No quarteirão defronte à igreja moravam Miceno Alexandre e Maria Nunes, Barrim e Hélia (prédio da antiga Prefeitura onde hoje funciona o Sindicato dos Trabalhadores Rurais), Cícero Fernandes, Antônio Dantas e Mariinha, Colares e Socorro Felinto, José Henrique e Dona Ivone, Saint Clair (estas duas casas foram demolidas e no local foi construída a nova casa paroquial),   Família Rodrigues, Totó Olímpio, Argemiro Vieira e Maria Nery, Chico Olívio, Marley Arruda e Olga, entre outros. Atrás dessa rua, ficava o Cantinho da Imprensa na residência de Miguel Arruda e Dona Francisquinha.

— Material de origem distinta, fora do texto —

(** * Verification of the scraping helpers (functions_complete.py)

    A shallow embedding of the text refiners, date parsers, decorators and
    hash helpers of [functions_complete.py], followed by the properties the
    specification states about them.

    - A Python [str] is a list of Unicode code points.
    - A Python call that may raise is a value of [result]: either
      [Return v] or [Raise e] with the exception class [e].
    - The per-character Unicode properties of Basic Latin are written out;
      beyond Basic Latin they are read from a database [UCD], a parameter of
      the development. *)

From ITree Require Import ITree ITreeFacts.
From Stdlib Require Import Strings.String Strings.Ascii Strings.Byte.
From Stdlib Require Import List NArith ZArith Bool Lia.
Import ListNotations.
Import ITreeNotations.

Set Warnings "-register-all".

Set Implicit Arguments.

(** ** Exceptions and results *)

Inductive exn : Type :=
| ValueError
| IndexError
| TypeError
| KeyError
| OverflowError
| ZeroDivisionError
| UnicodeEncodeError
| InvalidOperation                  (* decimal.InvalidOperation *)
| TimeoutException                  (* selenium.common *)
| NoSuchElementException            (* selenium.common *)
| ElementNotInteractableException   (* selenium.common *)
| WebDriverException.               (* any other failure of the driver *)

Inductive result (A : Type) : Type :=
| Return (a : A)
| Raise (e : exn).

Arguments Return {A} a.
Arguments Raise {A} e.

Definition bind {A B} (m : result A) (k : A -> result B) : result B :=
  match m with
  | Return a => k a
  | Raise e => Raise e
  end.

Notation "'let*' x ':=' m 'in' k" := (bind m (fun x => k))
  (at level 10, x name, m at level 100, k at level 200).

(** [try: body  except classes: handler] *)
Definition try_except {A} (body : result A) (classes : exn -> bool)
           (handler : result A) : result A :=
  match body with
  | Return a => Return a
  | Raise e => if classes e then handler else Raise e
  end.

(** ** Strings *)

Definition char := N.
Definition str := list char.

(** A literal of the source. *)
Definition lit (s : String.string) : str :=
  map N_of_ascii (list_ascii_of_string s).

Definition str_eq_dec : forall a b : str, {a = b} + {a <> b} :=
  list_eq_dec N.eq_dec.

Definition str_eqb (a b : str) : bool :=
  if str_eq_dec a b then true else false.

(** [str.isspace] for one character: the code points CPython treats as
    whitespace ([_PyUnicode_IsWhitespace]). *)
Definition isspace_char (c : char) : bool :=
  ((9 <=? c) && (c <=? 13) || (28 <=? c) && (c <=? 32)
   || (c =? 133) || (c =? 160) || (c =? 5760)
   || (8192 <=? c) && (c <=? 8202)
   || (c =? 8232) || (c =? 8233) || (c =? 8239) || (c =? 8287)
   || (c =? 12288))%N.

(** [s.startswith(p)] *)
Fixpoint startswith (p s : str) : bool :=
  match p, s with
  | [], _ => true
  | _ :: _, [] => false
  | a :: p', b :: s' => (a =? b)%N && startswith p' s'
  end.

No quarteirão atrás da igreja moraram várias familias: Domário Gouveia, Pedro Lacerda, Manuel Gomes e Cecília, entre outros, na casa que faz esquina com a Rua do Sol.  Lembro que nessa casa num dia de eleição -  não me lembro de qual candidato - fazia-se comida para distribuir com eleitores. Seguindo na quadra,  viveram José Macedo e Soledade, depois Centor Victor e Ivone Brasileiro e, finalmente, Anchieta e Salete. Ali também viveu  Osmar Victor e Dilma e, depois, Hugo Victor e Luizinha Gonçalves, Vicente e Maria Eunice. Na casa seguinte, José Josué e Adalgisa, alguém da família  Sarmento mas não lembro quem, e ainda Wilson Barros e Jacira. Nela, Dr. Arruda manteve uma república durante um tempo. Muito tempo depois, morou Cristina Lemos. Na esquina com a Rua da Sombra ficava  um terreno baldio onde se faziam fogueiras no período de São João sendo também território de brincadeiras das crianças  e onde as moças jogavam numa  quadra de volei improvisada.

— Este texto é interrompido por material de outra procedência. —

Lemma row_loop_spec (obj1 : dict) (i : nat) :
  nth_error objects i = Some obj1 ->
  forall len a M,
    (i < a)%nat -> (a + len <= List.length objects)%nat ->
    square (List.length objects) M ->
    exists M',
      row_loop objects property_fields obj1 i (List.seq a len) M = Ret M'
      /\ square (List.length objects) M'
      /\ forall p q,
           entry M' p q
           = if ((p =? i) && (a <=? q) && (q <? a + len))%nat%bool
             then pair_value objects property_fields i q
             else if ((q =? i) && (a <=? p) && (p <? a + len))%nat%bool
                  then pair_value objects property_fields i p
                  else entry M p q.
Proof.
  intros Hi. induction len as [|len IH]; intros a M Ha Hlen Hsq;
    cbn [List.seq row_loop].
  - exists M. split; [reflexivity|]. split; [exact Hsq|]. intros p q.
    replace (q <? a + 0)%nat with (q <? a)%nat by (f_equal; lia).
    replace (p <? a + 0)%nat with (p <? a)%nat by (f_equal; lia).
    destruct (Nat.leb_spec a q), (Nat.ltb_spec q a),
             (Nat.leb_spec a p), (Nat.ltb_spec p a);
      try lia; rewrite ?andb_false_r; reflexivity.
  - assert (Hia : (i < List.length objects)%nat)
      by (apply nth_error_Some; congruence).
    destruct (nth_error objects a) as [obj2|] eqn:Hobj2.
    2:{ apply nth_error_None in Hobj2. lia. }
    rewrite (pair_value_spec i a obj1 obj2 Hi Hobj2), bind_Ret.
    destruct (mset_spec _ M i a (pair_value objects property_fields i a) Hsq) as (M1 & -> & Hsq1 & H1);
      [lia | lia |].
    rewrite bind_Ret.
    destruct (mset_spec _ M1 a i (pair_value objects property_fields i a) Hsq1)
      as (M2 & -> & Hsq2 & H2); [lia | lia |].
    rewrite bind_Ret.
    destruct (IH (S a) M2) as (M' & -> & Hsq' & H'); [lia | lia | exact Hsq2|].
    exists M'. split; [reflexivity|]. split; [exact Hsq'|].
    intros p q. rewrite H', H2, H1.
    replace (a + S len)%nat with (S a + len)%nat by lia.
    destruct (Nat.eqb_spec p i), (Nat.eqb_spec q i), (Nat.eqb_spec p a),
             (Nat.eqb_spec q a), (Nat.leb_spec (S a) q),
             (Nat.leb_spec (S a) p), (Nat.leb_spec a q), (Nat.leb_spec a p),
             (Nat.ltb_spec q (S a + len)), (Nat.ltb_spec p (S a + len));
      try lia; subst; cbn [andb]; reflexivity.
Qed.

Lemma matrix_loop_spec (objs : list dict) :
  forall i M,
    objs = skipn i objects -> square (List.length objects) M ->
    filled objects property_fields i M ->
    exists M',
      matrix_loop objects property_fields objs i M = Ret M'
      /\ square (List.length objects) M'
      /\ filled objects property_fields (List.length objects) M'.
Proof.
  induction objs as [|obj1 rest IH]; intros i M Hobjs Hsq Hfill;
    cbn [matrix_loop].
  - exists M. split; [reflexivity|]. split; [exact Hsq|].
    assert (Hi : (List.length objects <= i)%nat).
    { destruct (Nat.le_gt_cases (List.length objects) i) as [Hle|Hgt]; auto.
      pose proof (length_skipn i objects) as Hl. rewrite <- Hobjs in Hl.
      simpl in Hl. lia. }
    intros p q Hp Hq. rewrite Hfill by assumption.
    destruct (Nat.ltb_spec p i), (Nat.ltb_spec p (List.length objects)),
             (Nat.ltb_spec (Nat.min p q) i),
             (Nat.ltb_spec (Nat.min p q) (List.length objects));
      try lia; reflexivity.
  - assert (Hi : nth_error objects i = Some obj1).
    { rewrite <- (Nat.add_0_r i), <- nth_error_skipn, <- Hobjs. reflexivity. }
    assert (Hlt : (i < List.length objects)%nat)
      by (apply nth_error_Some; congruence).
    assert (Hrest : rest = skipn (S i) objects).
    { pose proof (skipn_nth_error _ _ _ Hi) as Hs. congruence. }
    destruct (mset_spec _ M i i 1%float Hsq Hlt Hlt) as (M1 & -> & Hsq1 & H1).
    rewrite bind_Ret.
    destruct (row_loop_spec obj1 i Hi (List.length objects - S i) (S i) M1)
      as (M2 & -> & Hsq2 & H2); [lia | lia | exact Hsq1|].
    rewrite bind_Ret.
    apply (IH (S i) M2 Hrest Hsq2).
    intros p q Hp Hq. rewrite H2, H1, Hfill by assumption.
    replace (S i + (List.length objects - S i))%nat
      with (List.length objects) by lia.
    destruct (Nat.eqb_spec p i), (Nat.eqb_spec q i), (Nat.eqb_spec p q),
             (Nat.leb_spec (S i) q), (Nat.leb_spec (S i) p),
             (Nat.ltb_spec q (List.length objects)),
             (Nat.ltb_spec p (List.length objects)),
             (Nat.ltb_spec p i), (Nat.ltb_spec p (S i)),
             (Nat.ltb_spec (Nat.min p q) i),
             (Nat.ltb_spec (Nat.min p q) (S i));
      try lia; subst; cbn [andb]; try reflexivity.
    + replace (Nat.min i q) with i by lia.
      replace (Nat.max i q) with q by lia. reflexivity.
    + replace (Nat.min p i) with i by lia.
      replace (Nat.max p i) with p by lia. reflexivity.
Qed.

End Matrix.

Lemma heatmap_at_most_one `{PyBuiltins} (obj1 obj2 : dict)
    (fields : list string) (x : float) :
  HeatmapView.calculate_property_similarity obj1 obj2 fields = Ret x ->
  Flt.gt x 1 = false.
Proof.
  unfold HeatmapView.calculate_property_similarity. intros Hc.
  bind_inv Hc as ms Hms. destruct ms as [|m ms].
  - injection Hc as <-. destruct (ViewData.same_scale obj1 obj2); reflexivity.
  - bind_inv Hc as s Hs. injection Hc as <-. apply min_one_at_most_one.
Qed.

(** X11. The correlation matrix of the heatmap for a non-empty list of
    objects whose ["data"] are dictionaries (integers within the range of
    [float]): the computation raises nothing, no write is out of bounds,
    and the matrix is square, has 1 on the diagonal, is symmetric, holds
    above the diagonal the similarity of the two objects taken in the order
    of the list, and has no entry above 1. *)
Theorem correlation_matrix_symmetric `{PyBuiltins} (objects : list dict)
    (selected_property : string)
    (previous : option HeatmapMatrix.correlation_data) :
  objects <> [] -> forallb plain objects = true ->
  exists M,
    HeatmapMatrix.calculate_correlation_matrix objects selected_property
      previous
    = Ret (Some {| HeatmapMatrix.cd_matrix := M;
                   HeatmapMatrix.object_ids :=
                     List.map (Dict.get "id") objects;
                   HeatmapMatrix.object_names :=
                     List.map (Dict.get "name") objects;
                   HeatmapMatrix.object_scales :=
                     List.map (Dict.get "scale") objects |})
    /\ square (List.length objects) M
    /\ (forall i, (i < List.length objects)%nat -> entry M i i = 1%float)
    /\ (forall i j obj1 obj2,
          (i < j)%nat ->
          nth_error objects i = Some obj1 ->
          nth_error objects j = Some obj2 ->
          HeatmapView.calculate_property_similarity obj1 obj2
            (HeatmapView.get_property_fields selected_property)
          = Ret (entry M i j)
          /\ entry M j i = entry M i j)
    /\ (forall i j,
          (i < List.length objects)%nat -> (j < List.length objects)%nat ->
          Flt.gt (entry M i j) 1 = false).
Proof.
  intros Hne Hplain.
  set (fields := HeatmapView.get_property_fields selected_property).
  destruct (matrix_loop_spec objects fields Hplain objects 0
              (HeatmapMatrix.zeros (List.length objects)))
    as (M & HM & Hsq & Hfill).
  { reflexivity. }
  { apply zeros_square. }
  { intros p q _ _. rewrite zeros_entry.
    destruct (p =? q)%nat; reflexivity. }
  exists M. split.
  { unfold HeatmapMatrix.calculate_correlation_matrix.
    destruct objects as [|o objs]; [contradiction|].
    fold fields. rewrite HM. reflexivity. }
  split; [exact Hsq|].
  assert (Hdiag : forall i,
             (i < List.length objects)%nat -> entry M i i = 1%float).
  { intros i Hi. rewrite Hfill by assumption.
    rewrite Nat.eqb_refl. now apply Nat.ltb_lt in Hi as ->. }
  assert (Hpair : forall i j obj1 obj2,
             (i < j)%nat ->
             nth_error objects i = Some obj1 ->
             nth_error objects j = Some obj2 ->
             HeatmapView.calculate_property_similarity obj1 obj2 fields
             = Ret (entry M i j)
             /\ entry M j i = entry M i j).
  { intros i j obj1 obj2 Hij H1 H2.
    assert (Hi : (i < List.length objects)%nat)
      by (apply nth_error_Some; congruence).
    assert (Hj : (j < List.length objects)%nat)
      by (apply nth_error_Some; congruence).
    rewrite !Hfill by assumption.
    destruct (Nat.eqb_spec i j), (Nat.eqb_spec j i); try lia.
    replace (Nat.min j i) with i by lia. replace (Nat.max j i) with j by lia.
    replace (Nat.min i j) with i by lia. replace (Nat.max i j) with j by lia.
    apply Nat.ltb_lt in Hi as ->. split; [|reflexivity].
    now apply pair_value_spec. }
  split; [exact Hdiag|]. split; [exact Hpair|].
  intros i j Hi Hj.
  destruct (Nat.lt_trichotomy i j) as [Hlt|[->|Hgt]].
  - destruct (nth_error objects i) as [obj1|] eqn:H1;
      [|apply nth_error_None in H1; lia].
    destruct (nth_error objects j) as [obj2|] eqn:H2;
      [|apply nth_error_None in H2; lia].
    destruct (Hpair i j obj1 obj2 Hlt H1 H2) as (Hs & _).
    exact (heatmap_at_most_one _ _ _ _ Hs).
  - rewrite Hdiag by assumption. reflexivity.
  - destruct (nth_error objects i) as [obj1|] eqn:H1;
      [|apply nth_error_None in H1; lia].
    destruct (nth_error objects j) as [obj2|] eqn:H2;
      [|apply nth_error_None in H2; lia].
    destruct (Hpair j i obj2 obj1 Hgt H2 H1) as (Hs & ->).
    exact (heatmap_at_most_one _ _ _ _ Hs).
Qed.

(** X11 at three objects and the property "mass". *)
Lemma correlation_matrix_symmetric_witness :
  exists M,
    HeatmapMatrix.calculate_correlation_matrix [electron; positron; hydrogen]
      "mass" None
    = Ret (Some {| HeatmapMatrix.cd_matrix := M;
                   HeatmapMatrix.object_ids :=
                     List.map (Dict.get "id") [electron; positron; hydrogen];
                   HeatmapMatrix.object_names :=
                     List.map (Dict.get "name")
                       [electron; positron; hydrogen];
                   HeatmapMatrix.object_scales :=
                     List.map (Dict.get "scale")
                       [electron; positron; hydrogen] |})
    /\ square (List.length [electron; positron; hydrogen]) M
    /\ (forall i,
          (i < List.length [electron; positron; hydrogen])%nat ->
          entry M i i = 1%float)
    /\ (forall i j obj1 obj2,
          (i < j)%nat ->
          nth_error [electron; positron; hydrogen] i = Some obj1 ->
          nth_error [electron; positron; hydrogen] j = Some obj2 ->
          HeatmapView.calculate_property_similarity obj1 obj2
            (HeatmapView.get_property_fields "mass")
          = Ret (entry M i j)
          /\ entry M j i = entry M i j)
    /\ (forall i j,
          (i < List.length [electron; positron; hydrogen])%nat ->
          (j < List.length [electron; positron; hydrogen])%nat ->
          Flt.gt (entry M i j) 1 = false).
Proof.
  apply (correlation_matrix_symmetric [electron; positron; hydrogen] "mass"
           None); [discriminate | reflexivity].
Defined.
(** ** netgraph_view.py: the importance of a node *)

Section Importance.
Import NetworkGraphNodes.

Lemma importance_dict (d : dict) :
  importance_loop (VDict d) periodicity_fields 1%float
  = Ret (nth (count_present d)
           [1; 1.5; 2; 2.5; 3; 3.5; 4; 4.5]%float 0%float).
Proof.
  unfold count_present, periodicity_fields. cbn [importance_loop List.filter].
  change (ViewData.data_mem ?f (VDict d)) with (Ret (Dict.mem f d)).
  rewrite !bind_Ret.
  destruct (Dict.mem "period" d), (Dict.mem "frequency" d),
           (Dict.mem "orbital_period" d), (Dict.mem "rotation_period" d),
           (Dict.mem "oscillation_period" d), (Dict.mem "cycle_duration" d),
           (Dict.mem "rotation_velocity" d);
    vm_compute; reflexivity.
Qed.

A Rua da Matança e a Rua das Flores eram mais afastadas. Na rua das Flores morou Joaquim Ricarte, Santina (mãe de nego Chico e Cafita)  e a família Estolano e Honório Preto, Zé Preto e Massimina, entre outros.  Os Estolanos eram os nossos principais vendedores de frutas  e tinham seu comércio instalado na entrada do mercado público defronte a  atual Praça Padre Cícero.
Na rua da Matança, morou seu Antônio Cego casado com Dona Naninha que pedia esmola pelas ruas, Quininha Veloso, entre outros moradores dos quais lembro a fisionomia mas o tempo já me apagou o nome.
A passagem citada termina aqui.